In an interview with Foreign Affairs’ Gideon Rose, posted today in part by Politico’s Dylan Beyers, McChrystal has some choice things to say about the nature of covert warfare as it’s evolved under Obama and after his retirement.
“[M]any new presidents are initially enamored with the Central Intelligence Agency, because they are offered a covert fix for a complex problem,” McChrystal tells Foreign Affairs editor Gideon Rose. “But if you go back in history, I can’t find a covert fix that solved a problem long term. There were some necessary covert actions, but there’s no “easy button” for some of these problems.”
To understand why this is a reversal of sorts from his signature innovation in counterterrorism, consider Abu Musab al-Zarqawi, the Jordanian head of Al Qaeda in Mesopotamia. As Dexter Filkins recounted in his 2009 hagiography of McChrystal (then in charge of the war in Afghanistan), McChrystal had formed his own task force, in an unprecedented collaboration between the CIA and JSOC, and eventually built up the intelligence needed to local Zarqawi and kill him in June of 2006.
Now, Zarqawi was a major force in the Iraqi insurgency, and had butchered hundreds of innocent people. He was a nasty man and no one is sorry to see him go.
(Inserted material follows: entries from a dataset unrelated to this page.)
(* ===== verification/Agent.v ===== *)
(** * The drive agent ([apps/dvdrip/src/agent.rs])

    One task per drive: [step] is a round of its loop, [handle] takes a disc in the drive to its Disc
    object, [backup_and_upload] makes the image ([Backup]) and brings it to the work volume. The state is
    the machine of [Work] with both volumes, the API server's Disc and Drive objects, the drive state last
    sent and the notifications. Every API call meets its fate: it works, is refused, or takes effect and
    loses its reply. The heartbeats that run beside, metrics, spans and waiting are left out. *)

From Stdlib Require Import Ascii.
From stdpp Require Import options relations.
From S2P Require Import Prelude Text F64 Json Naming Classify Controller Lifecycle State Host Crd Makemkv Work Encode Backup.

Record AgentArgs : Type := mkAgentArgs {
  aa_node : string; aa_namespace : string; aa_staging : string; aa_work_root : string; aa_min_free_gb : N;
  aa_rescue_minutes : N; aa_trim_minutes : N; aa_rerip : list string; aa_seed_dir : option string; aa_presets : string;
}.
Definition u64_mul (a b : N) : N := u64_wrap (a * b).
Definition limits (a : AgentArgs) : Limits :=
  mkLimits (u64_mul (aa_rescue_minutes a) 60) (u64_mul (aa_trim_minutes a) 60)
    (max_read_errors default_limits) (max_mirror_mb default_limits).
(** A quoted or plain value, and what follows it. *)
Definition value_of (after : string) : option (string * string) :=
  match strip_prefix quote after with
  | Some q => split_once "034" q
  | None => Some (match split_once "," after with Some (v, t) => (v, "," +:+ t) | None => (after, "") end)
  end.
Definition trim_start (s : string) : string := trim_start_matches is_whitespace s.
(** Each round takes at least the [=] away: the fuel is the length. *)
Fixpoint parse_fields (fuel : nat) (s : string) (kv : gmap string string) : option (gmap string string) :=
  match fuel, split_once "=" s with
  | _, None => Some kv
  | O, _ => None
  | S fuel, Some (key, after) =>
      let key := to_lowercase (trim (trim_start_matches is_comma (trim key))) in
      '(v, tail) ← value_of (trim_start after);
      parse_fields fuel (trim_start_matches is_comma (trim_start tail)) (<[key := v]> kv)
  end.
Definition offers_auth (q : string) : bool := existsb (λ x, bool_decide (trim x = "auth")) (split_char "," q).
Definition parse_challenge (h : string) : option Challenge :=
  rest ← match strip_prefix "Digest " (trim h) with Some r => Some r | None => strip_prefix "digest " (trim h) end;
  kv ← parse_fields (String.length rest) rest ∅;
  r ← kv !! "realm"; n ← kv !! "nonce";
  Some (mkChallenge r n (kv !! "opaque") (match kv !! "qop" with Some q => offers_auth q | None => false end)).

(** ** Requests *)

Record Req : Type := mkReq { rq_method : string; rq_url : string; rq_headers : list (string * string); rq_body : option string }.
Record Resp : Type := mkResp { rs_status : N; rs_challenges : list string; rs_text : string }.
Definition is_success (r : Resp) : bool := (200 <=? rs_status r)%N && (rs_status r <? 300)%N.

Class Server : Type := {
  (** The resources after the request, and the answer, if one arrived. *)
  serve : nat → gmap string string → Req → gmap string string * option Resp;
  md5_hex : string → string;
  sha256_hex : string → string;
  base64 : string → string;
  (** the path and query of a URL *)
  uri_of : string → option string;
  cnonce : nat → string;
  (** a status as reqwest displays it *)
  status_text : N → string;
  (** whether the state database does what it is told *)
  db_works : nat → bool;
}.

Record Exported : Type := mkExported { x_uid : string; content_hash : string; x_file : string; x_heading_path : string; entry_type : string }.
(** The server's resources by URL, the last challenge and its request counter, and the state database. *)
Record World : Type := mkWorld {
  w_dav : gmap string string; w_auth : option Challenge * N; w_db : gmap string Exported; w_step : nat
}.
Inductive BridgeError : Type := BIo | BDb | BCalDav (msg : string).
Notation M := (SE World BridgeError).

Record Client : Type := mkClient { c_base : string; c_user : string; c_pass : string }.
Definition new (base_url user pass : string) : Client :=
  mkClient (trim_end_matches (λ c, bool_decide (c = "/"%char)) base_url) user pass.
(* ===== verification/Bridge.v ===== *)
(** * The bridge ([org-bridge/src/bridge.rs], [state.rs], [main.rs] and the events of [syncthing.rs])

    [reconcile_file] brings the calendar's entries of one note up to date, [full_reconciliation] those of all
    notes, and [main]'s loop does so for the files that Syncthing says have changed. The state is the
    client's ([Caldav.World]): the server's resources, the authentication, and the database that remembers
    what was exported. The notes are the class [Notes], read anew at every step. *)

From Stdlib Require Import Ascii.
From stdpp Require Import options.
From S2P Require Import Prelude Text Json State Org Caldav.

(** ** The state database ([state.rs]) *)

Class Notes : Type := {
  (** a note's text at a step, unless it cannot be read *)
  note : nat → string → option string;
  (** the paths below the notes' directory *)
  walk : nat → list string;
  (** the order in which a HashSet or a query lists strings *)
  some_order : nat → list string → list string;
}.
Class NotesLaws `{Notes} : Prop := some_order_perm n l : some_order n l ≡ₚ l.

Section bridge.
Context `{Server, Notes, Orgize} (c : Client) (spec : option string).

(** A statement of the database works whole or not at all. *)
Definition db {A} (f : gmap string Exported → gmap string Exported * A) : M A := λ w,
  if db_works (w_step w) then
    let '(d, a) := f (w_db w) in (mkWorld (w_dav w) (w_auth w) d (S (w_step w)), Ok a)
  else (mkWorld (w_dav w) (w_auth w) (w_db w) (S (w_step w)), Err BDb).
Definition upsert (e : Exported) : M () := db (λ d, (<[x_uid e := e]> d, ())).
Definition in_order (n : nat) (d : gmap string Exported) : list Exported := omap (λ u, d !! u) (some_order n (map_to_list d).*1).
Definition get_all_entries : M (list Exported) := λ w, db (λ d, (d, in_order (w_step w) d)) w.
Definition get_entries_for_file (file : string) : M (list Exported) := λ w,
  db (λ d, (d, List.filter (λ e, bool_decide (x_file e = file)) (in_order (w_step w) d))) w.
Definition delete_row (uid : string) : M () := db (λ d, (delete uid d, ())).
(** Two statements: the rows' UIDs are read, then the rows go. *)
Definition delete_file_entries (file : string) : M (list string) :=
  rows ← get_entries_for_file file;
  _ ← db (λ d, (filter (λ ue : string * Exported, x_file ue.2 ≠ file) d, ()));
  mret (x_uid <$> rows).

(** ** What an entry becomes *)

(** [{:?}] of a string (ASCII), an option, a list and a timestamp *)
Definition debug_char (q a : ascii) : string :=
  if bool_decide (a = q) || bool_decide (a = "\"%char) then String "\" (String a "")
  else if bool_decide (a = "010"%char) then "\n" else if bool_decide (a = "013"%char) then "\r"
  else if bool_decide (a = "009"%char) then "\t" else if bool_decide (a = "000"%char) then "\0"
  else if (N_of_ascii a <? 32)%N || (N_of_ascii a =? 127)%N
  then "\u{" +:+ str (hex_digits 2 (N_of_ascii a) []) +:+ "}" else String a "".
Definition debug_str (s : string) : string := quoted (fold_right (λ a acc, debug_char "034" a +:+ acc) "" (chars s)).
Definition debug_option {A} (f : A → string) (o : option A) : string :=
  match o with Some a => "Some(" +:+ f a +:+ ")" | None => "None" end.
Definition debug_list {A} (f : A → string) (l : list A) : string := "[" +:+ join ", " (f <$> l) +:+ "]".
Definition debug_priority (a : ascii) : string := "'" +:+ debug_char "'" a +:+ "'".
Definition debug_timestamp (t : Timestamp) : string :=
  "Timestamp { year: " +:+ pretty (year t) +:+ ", month: " +:+ pretty (month t) +:+ ", day: " +:+ pretty (day t)
  +:+ ", hour: " +:+ debug_option pretty (hour t) +:+ ", minute: " +:+ debug_option pretty (minute t)
  +:+ ", end_hour: " +:+ debug_option pretty (end_hour t) +:+ ", end_minute: " +:+ debug_option pretty (end_minute t) +:+ " }".

Definition uid_of (prefix input : string) : string := str (take 48 (chars (prefix +:+ sha256_hex input))).
Definition stamp (ts : Timestamp) : string := ymd ts +:+ pad 2 (default 0%N (hour ts)) +:+ pad 2 (default 0%N (minute ts)).
Definition make_uid (file path : string) (ts : Timestamp) : string :=
  uid_of "org-" ("event:" +:+ file +:+ ":" +:+ path +:+ ":" +:+ stamp ts).
Definition make_todo_uid (file path : string) : string := uid_of "org-todo-" ("todo:" +:+ file +:+ ":" +:+ path).
Definition entry_text (e : OrgEntry) : string :=
  e_title e +:+ ":" +:+ heading_path e +:+ ":" +:+ debug_option debug_str (todo_state e) +:+ ":"
  +:+ debug_option debug_priority (priority e) +:+ ":" +:+ debug_list debug_str (tags e) +:+ ":".
Definition hash_entry_timestamp (e : OrgEntry) (ts : Timestamp) : string :=
  sha256_hex (entry_text e +:+ stamp ts +:+ pad 2 (default 0%N (end_hour ts)) +:+ pad 2 (default 0%N (end_minute ts))).
Definition hash_todo (e : OrgEntry) : string :=
  sha256_hex (entry_text e +:+ debug_list debug_timestamp (scheduled e) +:+ ":" +:+ debug_list debug_timestamp (deadline e)).

(** One resource of the calendar. *)
Record Item : Type := mkItem { i_uid : string; i_hash : string; i_path : string; i_type : string; i_ical : string }.
Definition items_of (relative : string) (e : OrgEntry) : list Item :=
  ((λ ts, let uid := make_uid relative (heading_path e) ts in
     mkItem uid (hash_entry_timestamp e ts) (heading_path e) "event" (generate_vevent spec e ts uid))
   <$> (scheduled e ++ deadline e ++ active_timestamps e))
  ++ match todo_state e with
     | Some _ => let uid := make_todo_uid relative (heading_path e) in
                 [mkItem uid (hash_todo e) (heading_path e) "todo" (generate_vtodo spec e uid)]
     | None => []
     end.

(** ** One note *)

Record Counts : Type := mkCounts { created : N; updated : N; deleted : N }.
Record ReconcileResult : Type := mkResult { r_file : string; r_counts : Counts }.
Definition push (relative : string) (existing : list Exported) (n : Counts) (i : Item) : M Counts :=
  let known := List.find (λ e, bool_decide (x_uid e = i_uid i)) existing in
  if match known with Some e => negb (bool_decide (content_hash e = i_hash i)) | None => true end then
    _ ← put_event c (i_uid i) (i_ical i);
    _ ← upsert (mkExported (i_uid i) (i_hash i) relative (i_path i) (i_type i));
    mret (if known then mkCounts (created n) (u32_add (updated n) 1) (deleted n) else mkCounts (u32_add (created n) 1) (updated n) (deleted n))
  else mret n.
Definition drop_old (wanted : list string) (n : Counts) (old : Exported) : M Counts :=
  if bool_decide (x_uid old ∈ wanted) then mret n
  else
    _ ← delete_event c (x_uid old);
    _ ← delete_row (x_uid old);
    mret (mkCounts (created n) (updated n) (u32_add (deleted n) 1)).
Definition reconcile (relative : string) (items : list Item) : M ReconcileResult :=
  existing ← get_entries_for_file relative;
  n ← for_each (push relative existing) (mkCounts 0 0 0) items;
  n ← for_each (drop_old (i_uid <$> items)) n existing;
  mret (mkResult relative n).
Definition items_in (relative content : string) : list Item := flat_map (items_of relative) (parse_org_content spec content relative).
Definition read_note (relative : string) : M (option string) := λ w,
  (mkWorld (w_dav w) (w_auth w) (w_db w) (S (w_step w)), Ok (note (w_step w) relative)).
Definition reconcile_file (relative : string) : M ReconcileResult :=
  content ← read_note relative;
  match content with Some content => reconcile relative (items_in relative content) | None => throw BIo end.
But the insurgency in Iraq was a complex problem with its roots in economic, political, and social issues as much as it was a simple military problem that could be solved through a decapitation strike. And in fact, the explosion of the war in Iraq after Zarqawi’s death (it got so bad at the end of 2006 that the Anbar tribes began to turn against al Qaeda, a key moment that led to the eventual reduction of violence in 2007 during the Surge) suggests that his death was not actually enough on its own to do anything to solve the complex foundations of political violence in Iraq. Iraq’s continuing violence to this day shows how complex the problem is.
And in fact, in his own post-retirement writing, McChrystal has defended and promoted his methods for innovating covert and clandestine warfare to go after terrorists and insurgents. He even tried to take partial credit for the bin Laden raid, saying such secret, kinetic operations were his innovation.
And all of that is fine. But in a very real way McChrystal is arguing against a bit of a straw man. This is not the first time he’s expressed his skepticism of kill missions publicly, it is also undeniable that McChrystal was a primary innovator in the very tactics he now decries as too simple and not geared toward long-term success.
Why is McChrystal doing this? He isn’t wrong in his criticism. Few really argue that drone strikes and other forms of covert warfare are meant to actually solve the long term problems of state failure, hollow states, and roiling insurgencies spilling over into regional or even global problems. At best, these methods are meant either to degrade specific organizations (al Qaeda) or to manage the problem long enough for the host government to figure out its own solution (assuming the Yemen strategy pans out).
But to see the man who brilliantly reshaped the interagency bureaucracy to enable quick, highly-sourced kill missions then, only upon retirement, decry them as ineffective and possibly counterproductive… well, that’s a bit jarring, to say the least. It brings to mind General Ricardo Sanchez, the Army General who led forces in Iraq in 2003-2004. His tenure there was, to be blunt, a complete disaster, including his endorsement of the torture of detainees at Abu Ghraib. His command was so bad for the troops and for Iraq that he was eventually forced to retire as a 3-star general, rather than a 4-star. And in his anger over such a snub, he wrote a memoir blasting the Bush Administration for how badly it mishandled the early occupation through L. Paul Bremer.
The thing is, during his command and the many years after, Sanchez was silent about this supposed political meddling and catastrophe. He tried to ride his career as high as he could, and when it stalled out he stomped his feet and blamed others for what unfolded in Iraq (and tried to parlay that into a run for the Senate, no less).
McChrystal is not doing anything as loathsome; his criticism of drone strikes are not as cynically self-serving as Sanchez’s criticism of the war in Iraq. But the mindset is the same. McChrystal had proven he could shift the interagency in surprising ways when he was on the inside, and he used that to create a method of warfare he thought was effective at addressing a problem. It’s perfectly okay for him to realize now, upon reflection, that it wasn’t a very good way of doing that.
But at the very least, McChrystal could account for his own role in creating the system he now rejects. He played a huge role in creating the beast; to now complain it’s not very useful borders on hypocrisy. And of course, he couldn’t possibly have a bone to pick with President Obama, either.